Existing Python libraries and tools lack the ability to efficiently compute statistical test results for large datasets in the presence of missing values. This presents an issue as soon as constraints on runtime and memory availability become essential considerations for a particular usecase. Relevant research areas where such limitations arise include interactive tools and databases for exploratory analysis of biomedical data. To address this problem, we present the Python package NApy, which relies on a Numba and C++ backend with OpenMP parallelization to enable scalable statistical testing for mixed-type datasets in the presence of missing values. Both with respect to runtime and memory consumption, NApy outperforms competitor tools and baseline implementations with naive Python-based parallelization by orders of magnitude, thereby enabling on-the-fly analyses in interactive applications. NApy is publicly available at https://github.com/DyHealthNet/NApy.
Paper Structure (33 sections, 5 figures, 3 tables)
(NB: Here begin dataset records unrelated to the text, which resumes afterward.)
Definition AddSourceToTarget (source : text) (type : string) (pbxp xct : nat) : XM unit :=
  let ext := of_chars (lower_extension (p_basename source)) in
  if (ext in? source_extensions) && negb (type ==? "none") then phase ← native xct (SourcesPhase xct); AddFile phase source None
  else if (ext in? library_extensions) && negb (type ==? "none") then phase ← native xct (FrameworksPhase xct); AddFile phase source None
  else _ ← AddOrGetFileInRootGroup pbxp source; mret tt.
Definition AddResourceToTarget (resource : text) (xct : nat) : XM unit :=
  phase ← native xct (ResourcesPhase xct); AddFile phase resource None.
Definition AddHeaderToTarget (header : text) (xct : nat) (is_public : bool) : XM unit :=
  phase ← native xct (HeadersPhase xct);
  AddFile phase header (Some (chars (if is_public then "{ATTRIBUTES = (Public, ); }" else "{ATTRIBUTES = (Private, ); }"))).
Definition add_to_root_groups (pbxp : nat) (files : list text) : XM unit := for_m files (λ f, _ ← AddOrGetFileInRootGroup pbxp f; mret tt).

(** ** Script phases *)
Definition line (t : text) : text := t ++ [newline_char].
Definition exec_script (command : text) : text := line (chars "exec " ++ command) ++ line (chars "exit 1").
Definition action_script (a : gyp_action) : text :=
  let message := match action_message a with
    | Some m => if m ==? [] then [] else chars "echo note: " ++ EncodePOSIXShellArgument m
    | None => []
    end in
  let message_sh := ConvertVariablesToShellSyntax message in
  (if message_sh ==? [] then [] else line message_sh) ++ exec_script (ConvertVariablesToShellSyntax (EncodePOSIXShellList (action_command a))).
Definition quoted_text (t : text) : text := quote_char :: t ++ [quote_char].
Definition str_list (l : list text) : xval := XList (XStr <$> l).
Definition make_script (makefile_name : text) : text :=
  line (chars "JOB_COUNT=" ++ quoted_text (chars "$(/usr/sbin/sysctl -n hw.ncpu)"))
  ++ line (chars "if [ " ++ quoted_text (chars "${JOB_COUNT}") ++ chars " -gt 4 ]; then")
  ++ line (chars "  JOB_COUNT=4") ++ line (chars "fi")
  ++ line (chars "exec xcrun make -f " ++ quoted_text (chars "${PROJECT_FILE_PATH}/" ++ makefile_name) ++ chars " -j " ++ quoted_text (chars "${JOB_COUNT}"))
  ++ line (chars "exit 1").

(** [buildPhases.insert(index, phase)], around the checks of the object *)
Definition insert_build_phase (o index phase : nat) : XM unit :=
  x ← get o; v ← lift (property "buildPhases" x); l ← lift (as_list v);
  modify o (with_property "buildPhases" (XList (take index l ++ XObj phase :: drop index l))).
(** The phase goes to the support target, or to the target itself at [prebuild_index]. *)
Definition add_prebuild (xct : nat) (support_xct : option nat) (prebuild_index phase : nat) : XM nat :=
  match support_xct with
  | Some s => _ ← AppendProperty s "buildPhases" (XObj phase); mret prebuild_index
  | None => _ ← insert_build_phase xct prebuild_index phase; mret (S prebuild_index)
  end.

Definition add_action (type : string) (pbxp xct : nat) (support_xct : option nat) (prebuild_index : nat) (a : xaction) : XM nat :=
  let b := base_action a in
  ssbp ← new PBXShellScriptBuildPhase
    [("inputPaths", str_list (action_inputs b)); ("name", XStr (chars "Action " ++ quoted_text (action_name b)));
     ("outputPaths", str_list (action_outputs b)); ("shellScript", XStr (action_script b)); ("showEnvVarsInLog", XInt 0)];
  prebuild_index ← add_prebuild xct support_xct prebuild_index ssbp;
  _ ← (if action_as_sources b then for_m (action_outputs b) (λ output, AddSourceToTarget output type pbxp xct) else mret tt);
  _ ← (if as_resources a then for_m (action_outputs b) (λ output, AddResourceToTarget output xct) else mret tt);
  mret prebuild_index.
Fixpoint fold_m {A S} (l : list A) (s : S) (body : S → A → XM S) : XM S :=
  match l with [] => mret s | a :: l => s ← body s a; fold_m l s body end.

(** *** Rules *)
Definition rule_input_dict (rule_source : text) : list (text * text) :=
  let '(dirname, basename) := p_split rule_source in
  let '(root, ext) := p_splitext basename in
  [(chars "INPUT_FILE_BASE", root); (chars "INPUT_FILE_SUFFIX", ext); (chars "INPUT_FILE_NAME", basename); (chars "INPUT_FILE_PATH", rule_source);
   (chars "INPUT_FILE_DIRNAME", dirname)].

(** What a rule does for one source: its outputs, message and command *)
Record rule_step := { step_source : text; concrete_outputs : list text; step_message : option text; step_action : text }.
Definition rule_command (r : gyp_rule) : result (list text) := match rule_action r with Some l => Ok l | None => Err (KeyError "action") end.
This paper contains 33 sections, 5 figures, 3 tables.

Figures (5)

  • Figure 1: Distribution of missing values in the CHRIS study for continuous, dichotomous, and categorical features.
  • Figure 2: Runtime evaluation of NApy's Numba and C++ implementation of the statistical tests performed using varying numbers of threads on datasets comprising 1000 samples and features with 10% of missing values per feature. The log10 fold change between the C++ and Numba implementations was computed on the average runtime of three independent runs per statistical test and thread count.
  • Figure 3: Runtime benchmarks of NApy and applicable competitors across features, sample, and thread counts. (A--C) The log10 fold changes between the runtimes of the fastest competitor (pandas for correlations and Scipy-Python Loop for the remaining tests) and NApy were calculated across the different configurations of features (A), samples (B), and threads (C). (D) The runtime (in seconds) was measured on a single thread for datasets with 1000 samples and varying number of features. (E) Datasets with 1000 features were used to investigate the sample effect on runtime, with computations being performed on a single thread. (F) Datasets of 1000 samples and features were simulated and statistical tests were performed on varying number of threads. As pandas does not support intrinsic parallelization, the dashed line represents its runtime on a single thread. All datasets included 10% of missing values per feature, and the runtimes were averaged over three independent simulation runs, with standard deviations displayed as error bars.
  • Figure 4: Benchmark analysis of the impact of missing values per feature on the runtime of statistical tests in NApy. Simulated datasets with fixed sizes of 1000 features and 1000 samples were analyzed to evaluate the effect of varying levels of missing values per feature on runtime. All computations were performed using a single thread, and runtime measurements were averaged over three runs, with standard deviations represented as error bars.
  • Figure 5: Runtime evaluation of NApy and its fastest competitor on the CHRIS study data. The comparison includes pandas for correlation tests and Scipy-Python Loop for other statistical tests. The log10 fold change was derived from the average runtime of three independent runs per statistical test and thread count.